The Cal State East Bay Pioneers (also CSU East Bay Pioneers, East Bay Pioneers, and CSUEB Pioneers; formerly Cal State Hayward) are the athletic teams that represent California State University, East Bay, located in Hayward, California, in intercollegiate sports as a member of the Division II level of the National Collegiate Athletic Association (NCAA), primarily competing in the California Collegiate Athletic Association (CCAA) for most of their sports since the 2009–10 academic year; while its women's water polo teams compete in the Western Water Polo Association (WWPA). The Pioneers previously competed in the California Pacific Conference (Cal Pac) of the National Association of Intercollegiate Athletics (NAIA) from 1998–99 to 2008–09.

History

Cal State East Bay began Division II competition in 2008 as part of a transition to the NCAA and had previously been a dual member of NCAA Division III and the National Association of Intercollegiate Athletics (NAIA) with ten sports competing as NCAA D-III Independents and five sports in the NAIA's California Pacific Conference. Historically, Cal State East Bay was a member of Division II from 1961–62 to 1997–98.
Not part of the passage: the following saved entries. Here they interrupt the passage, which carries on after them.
Section Blocks.
Context {A : Type}.
Implicit Types (img patch : image A) (row : list A).

Lemma broadcast_to_same {X} n (l : list X) :
  length l = n → broadcast_to n l = Some l.
Proof. intros Hn. unfold broadcast_to. by rewrite decide_True. Qed.

Lemma mapM_broadcast_rows (width : list A → nat) (rows patch : list (list A)) :
  length patch = length rows →
  (∀ i row patch_row,
     rows !! i = Some row → patch !! i = Some patch_row →
     length patch_row = width row) →
  mapM (λ '(row, patch_row), broadcast_to (width row) patch_row)
    (zip rows patch) = Some patch.
Proof.
  revert patch. induction rows as [|row rows IH];
    intros [|patch_row patch] Hlen Hw; simplify_eq/=; [done|].
  rewrite broadcast_to_same by apply (Hw 0 row patch_row eq_refl eq_refl).
  simpl. rewrite IH; [done..|].
  intros i row' prow' Hr Hp. by apply (Hw (S i)).
Qed.

Lemma pixel_lookup img y x row :
  img !! y = Some row → pixel img y x = row !! x.
Proof. intros Hy. unfold pixel. by rewrite Hy. Qed.

Lemma pixel_is_Some h w img y x :
  has_shape h w img → y < h → x < w → is_Some (pixel img y x).
Proof.
  intros [Hh Hw] Hy Hx.
  destruct (lookup_lt_is_Some_2 img y) as [row Hrow]; [lia|].
  rewrite (pixel_lookup _ _ _ _ Hrow). apply lookup_lt_is_Some_2.
  by rewrite (Forall_lookup_1 _ _ _ _ Hw Hrow).
Qed.

(** Two images of one shape with the same pixels are equal. *)
Lemma image_ext h w img1 img2 :
  has_shape h w img1 → has_shape h w img2 →
  (∀ y x, y < h → x < w → pixel img1 y x = pixel img2 y x) →
  img1 = img2.
Proof.
  intros [Hh1 Hw1] [Hh2 Hw2] Hpx. apply list_eq. intros y.
  destruct (decide (y < h)) as [Hy|Hy].
  - destruct (lookup_lt_is_Some_2 img1 y) as [row1 Hrow1]; [lia|].
    destruct (lookup_lt_is_Some_2 img2 y) as [row2 Hrow2]; [lia|].
    rewrite Hrow1, Hrow2. f_equal. apply list_eq. intros x.
    pose proof (Forall_lookup_1 _ _ _ _ Hw1 Hrow1) as Hl1.
    pose proof (Forall_lookup_1 _ _ _ _ Hw2 Hrow2) as Hl2.
    simpl in Hl1, Hl2.
    destruct (decide (x < w)) as [Hx|Hx].
    + specialize (Hpx y x Hy Hx).
      by rewrite (pixel_lookup _ _ _ _ Hrow1), (pixel_lookup _ _ _ _ Hrow2) in Hpx.
    + by rewrite !lookup_ge_None_2 by lia.
  - by rewrite !lookup_ge_None_2 by lia.
Qed.

(** A block assignment inside the image, with a patch of the block's
    shape, succeeds; it overwrites the block and nothing else. *)
Lemma assign_block_inside ps r c patch img h w :
  has_shape h w img → has_shape ps ps patch →
  r * ps + ps ≤ h → c * ps + ps ≤ w →
  ∃ img',
    assign_block ps r c patch img = Returns img' ∧
    has_shape h w img' ∧
    ∀ y x,
      pixel img' y x =
        if decide ((r * ps ≤ y < r * ps + ps) ∧ (c * ps ≤ x < c * ps + ps))
        then pixel patch (y - r * ps) (x - c * ps)
        else pixel img y x.
Proof.
  intros [Hh Hw] [Hph Hpw] Hr Hc. unfold assign_block.
  set (rows := take ps (drop (r * ps) img)).
  assert (length rows = ps) as Hrows.
  { unfold rows. rewrite length_take, length_drop. lia. }
  assert (∀ i row, rows !! i = Some row →
                   img !! (r * ps + i) = Some row ∧ i < ps)
    as Hrows_lookup.
  { intros i row Hi. unfold rows in Hi.
    apply lookup_take_Some in Hi as [Hi ?]. by rewrite lookup_drop in Hi. }
  rewrite broadcast_to_same by lia. simpl.
  rewrite mapM_broadcast_rows; [|lia|]; last first.
  { intros i row prow Hi Hp. apply Hrows_lookup in Hi as [Hi _].
    rewrite length_take, length_drop.
    rewrite (Forall_lookup_1 _ _ _ _ Hw Hi), (Forall_lookup_1 _ _ _ _ Hpw Hp).
    lia. }
  set (new_rows := zip_with _ rows patch).
  assert (length new_rows = ps) as Hnew.
  { unfold new_rows. rewrite length_zip_with. lia. }
  eexists. split; [done|]. split.
  - split; [by rewrite length_inserts|].
    apply Forall_inserts; [done|]. apply Forall_lookup. intros i row' Hi.
    unfold new_rows in Hi.
    apply lookup_zip_with_Some in Hi as (row & prow & -> & Hrow & Hprow).
    rewrite length_inserts. apply Hrows_lookup in Hrow as [Hrow _].
    by apply (Forall_lookup_1 _ _ _ _ Hw Hrow).
  - intros y x. unfold pixel at 1.
    destruct (decide (r * ps ≤ y < r * ps + ps)) as [Hy|Hy]; last first.
    { rewrite decide_False by tauto.
      destruct (decide (y < r * ps)).
      - by rewrite list_lookup_inserts_lt.
      - by rewrite list_lookup_inserts_ge by lia. }
    rewrite list_lookup_inserts by lia.
    destruct (lookup_lt_is_Some_2 rows (y - r * ps)) as [row Hrow]; [lia|].
    destruct (lookup_lt_is_Some_2 patch (y - r * ps)) as [prow Hprow]; [lia|].
    unfold new_rows. rewrite lookup_zip_with, Hrow, Hprow. simpl.
    pose proof (Forall_lookup_1 _ _ _ _ Hpw Hprow) as Hlp. simpl in Hlp.
    apply Hrows_lookup in Hrow as [Hrow _].
    replace (r * ps + (y - r * ps)) with y in Hrow by lia.
    pose proof (Forall_lookup_1 _ _ _ _ Hw Hrow) as Hlr. simpl in Hlr.
    rewrite (pixel_lookup _ _ _ _ Hprow), (pixel_lookup _ _ _ _ Hrow).
    destruct (decide (c * ps ≤ x < c * ps + ps)) as [Hx|Hx].
    + rewrite decide_True by done. rewrite list_lookup_inserts by lia. done.
    + rewrite decide_False by tauto.
      destruct (decide (x < c * ps)).
      * by rewrite list_lookup_inserts_lt.
      * by rewrite list_lookup_inserts_ge by lia.
Qed.

Lemma div_mod_block ps k x :
  k * ps ≤ x < k * ps + ps → x `div` ps = k ∧ x `mod` ps = x - k * ps.
Proof.
  intros Hx. assert (ps ≠ 0) as Hps by lia.
  pose proof (Nat.div_mod_eq x ps) as Hdm.
  pose proof (Nat.mod_upper_bound x ps Hps) as Hmod.
  assert (x `div` ps = k) as Hk by nia. split; [done|]. nia.
Qed.

Lemma block_of_div_mod ps x :
  ps ≠ 0 →
  (x `div` ps) * ps ≤ x < (x `div` ps) * ps + ps ∧
  x - (x `div` ps) * ps = x `mod` ps.
Proof.
  intros Hps. pose proof (Nat.div_mod_eq x ps) as Hdm.
  pose proof (Nat.mod_upper_bound x ps Hps) as Hmod. nia.
Qed.

(** The inner loop over the columns [c < k] of grid row [r]. *)
Lemma inner_loop_pixels ps r (get : nat → option (image A)) img h w k :
  has_shape h w img → r * ps + ps ≤ h → k * ps ≤ w →
  (∀ c, c < k → ∃ patch, get c = Some patch ∧ has_shape ps ps patch) →
  ∃ img',
    for_range k (λ c img,
      match get c with
      | Some patch => assign_block ps r c patch img
      | None => Raises IndexError
      end) img = Returns img' ∧
    has_shape h w img' ∧
    ∀ y x,
      pixel img' y x =
        if decide ((r * ps ≤ y < r * ps + ps) ∧ x < k * ps)
        then patch ← get (x `div` ps); pixel patch (y - r * ps) (x `mod` ps)
        else pixel img y x.
Proof.
  intros Himg Hr. induction k as [|k IH]; intros Hk Hget.
  { exists img. split; [done|]. split; [done|]. intros y x.
    rewrite decide_False; [done | lia]. }
  destruct IH as (img_k & Hrun & Hshape & Hpx); [lia|auto|].
  destruct (Hget k) as (patch & Hpatch & Hpshape); [lia|].
  destruct (assign_block_inside ps r k patch img_k h w)
    as (img' & Hassign & Hshape' & Hpx'); [done|done|lia|lia|].
  exists img'. rewrite for_range_S, Hrun. simpl. rewrite Hpatch.
  split; [done|]. split; [done|]. intros y x.
  rewrite Hpx', Hpx.
  destruct (decide (r * ps ≤ y < r * ps + ps)) as [Hy|Hy]; last first.
  { rewrite !decide_False by tauto. done. }
  destruct (decide (k * ps ≤ x < k * ps + ps)) as [Hx|Hx].
  - destruct (div_mod_block ps k x Hx) as [-> ->].
    rewrite decide_True by done. rewrite decide_True by (split; [done|lia]).
    by rewrite Hpatch.
  - rewrite decide_False by tauto.
    destruct (decide (x < k * ps)).
    + rewrite !decide_True by (split; [done|lia]). done.
    + rewrite !decide_False by lia. done.
Qed.

(** The outer loop over the grid rows [r < k]. *)
Lemma outer_loop_pixels ps (preds : list (image A)) img h w rows cols k :
  has_shape h w img → rows * ps ≤ h → cols * ps ≤ w → k ≤ rows →
  length preds = rows * cols → Forall (has_shape ps ps) preds →
  ∃ img',
    for_range k (λ r img,
      for_range cols (λ c img,
        match preds !! (r * cols + c) with
        | Some patch => assign_block ps r c patch img
        | None => Raises IndexError
        end) img) img = Returns img' ∧
    has_shape h w img' ∧
    ∀ y x,
      pixel img' y x =
        if decide (y < k * ps ∧ x < cols * ps)
        then patch ← preds !! ((y `div` ps) * cols + x `div` ps);
             pixel patch (y `mod` ps) (x `mod` ps)
        else pixel img y x.
Proof.
  intros Himg Hrows Hcols Hk Hlen Hpreds. induction k as [|k IH].
  { exists img. split; [done|]. split; [done|]. intros y x.
    rewrite decide_False; [done | lia]. }
  destruct IH as (img_k & Hrun & Hshape & Hpx); [lia|].
  destruct (inner_loop_pixels ps k (λ c, preds !! (k * cols + c))
              img_k h w cols) as (img' & Hinner & Hshape' & Hpx');
    [done|nia|done| |].
  { intros c Hc.
    destruct (lookup_lt_is_Some_2 preds (k * cols + c)) as [patch Hpatch];
      [nia|].
    exists patch. split; [done|]. by eapply Forall_lookup_1. }
  exists img'. rewrite for_range_S, Hrun. simpl.
  split; [done|]. split; [done|]. intros y x.
  rewrite Hpx', Hpx.
  destruct (decide (x < cols * ps)) as [Hx|Hx]; last first.
  { rewrite !decide_False by tauto. done. }
  destruct (decide (k * ps ≤ y < k * ps + ps)) as [Hy|Hy].
  - destruct (div_mod_block ps k y Hy) as [-> ->].
    rewrite decide_True by done. rewrite decide_True by (split; [lia|done]).
    done.
  - rewrite decide_False by tauto.
    destruct (decide (y < k * ps)).
    + rewrite !decide_True by (split; [lia|done]). done.
    + rewrite !decide_False by lia. done.
Qed.

(** Where the reassembly puts every pixel: inside the grid it is the
    pixel of the patch of its block, outside it is the initial [inf]. *)
Lemma get_img_pred_pixels (inf : A) (preds : list (image A)) h w ps :
  ps ≠ 0 →
  length preds = (h `div` ps) * (w `div` ps) →
  Forall (has_shape ps ps) preds →
  ∃ img,
    get_img_pred inf preds (h, w) ps = Returns img ∧
    has_shape h w img ∧
    ∀ y x, y < h → x < w →
      pixel img y x =
        if decide (y < (h `div` ps) * ps ∧ x < (w `div` ps) * ps)
        then patch ← preds !! ((y `div` ps) * (w `div` ps) + x `div` ps);
             pixel patch (y `mod` ps) (x `mod` ps)
        else Some inf.
Proof.
  intros Hps Hlen Hpreds. unfold get_img_pred. simpl.
  rewrite decide_False by done. rewrite decide_True by done.
  set (img0 := replicate h (replicate w inf)).
  assert (has_shape h w img0) as Hshape0.
  { split; [apply length_replicate|].
    apply Forall_replicate, length_replicate. }
  pose proof (Nat.div_mod_eq h ps) as Hh.
  pose proof (Nat.div_mod_eq w ps) as Hw.
  destruct (outer_loop_pixels ps preds img0 h w (h `div` ps) (w `div` ps)
              (h `div` ps)) as (img & Hrun & Hshape & Hpx);
    [done|lia|lia|done|done|done|].
  exists img. split; [done|]. split; [done|].
  intros y x Hy Hx. rewrite Hpx. case_decide; [done|].
  unfold img0, pixel. rewrite lookup_replicate_2 by done. simpl.
  by rewrite lookup_replicate_2.
Qed.
End Blocks.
From 1961 until their closing in 1993, the Pioneers football team won a total of six conference collegiate championships. Cal State East Bay has produced over 160 All-Americans and has won 77 conference championships in NCAA Divisions II and III, as well as in the National Association of Intercollegiate Athletics. In 1972 and 1981, the women's outdoor track and field team won national championships.  The first was an outright championship, and the second was as a member of the AIAW Division III.  In 1979 and 1980 the women's cross country team won AIAW Division III national championships. In 1988 the women's soccer team won the NCAA Division II National Championship. In 2008, the women's water polo team won the Division III National Championship.

Varsity teams
CSUEB competes in 15 intercollegiate varsity sports: Men's sports include baseball, basketball, cross country, golf, soccer and track & field (indoor and outdoor); while women's sports include basketball, cross country, golf, soccer, softball, swimming, track & field (indoor and outdoor), volleyball and water polo.

Championships

Appearances
The CSU East Bay Pioneers competed in the NCAA Tournament across 12 active sports (6 men's and 7 women's) 70 times at the Division II level.

 Baseball (3): 1972,  1977,  2016
 Men's basketball (5): 1977,  1985,  1986,  1987,  1988
 Women's basketball (2): 1989,  2017
 Men's cross country (1): 1986
 Women's cross country (1): 1983
 Men's golf (1): 2017
 Men's soccer (8): 1974,  1975,  1976,  1982,  1983,  1984,  1988,  1989
 Women's soccer (1): 1988,  2021
 Softball (1): 1992
 Women's swimming and diving (11): 1982,  1983,  1985,  1988,  1990,  1991,  1992,  2013,  2014,  2017,  2018
 Men's outdoor track and field (23): 1965,  1968,  1969,  1970,  1971,  1972,  1973,  1974,  1975,  1976,  1977,  1978,  1979,  1980,  1981,  1982,  1983,  1984,  1985,  1989,  1991,  1992,  2016
 Women's outdoor track and field (12): 1982,  1983,  1984,  1985,  1986,  1987,  1988,  1989,  1990,  1991,  1992,  2014
 Women's volleyball (1): 2018

Team
The Pioneers of CSU East Bay earned 2 NCAA team championships at the Division II level.

 Men's (1)
 Outdoor track and field (1): 1977

 Women's (1)
 Soccer (1): 1988

Results

Below are four national championships that were not bestowed by the NCAA:

 Women's cross country – Division III (2): 1979, 1980 (AIAW)
 Women's outdoor track and field – Division I (1): 1972 (AIAW)
 Women's outdoor track and field – Division III (1): 1981 (AIAW)

Individual
CSU East Bay had 22 Pioneers win NCAA individual championships at the Division II level.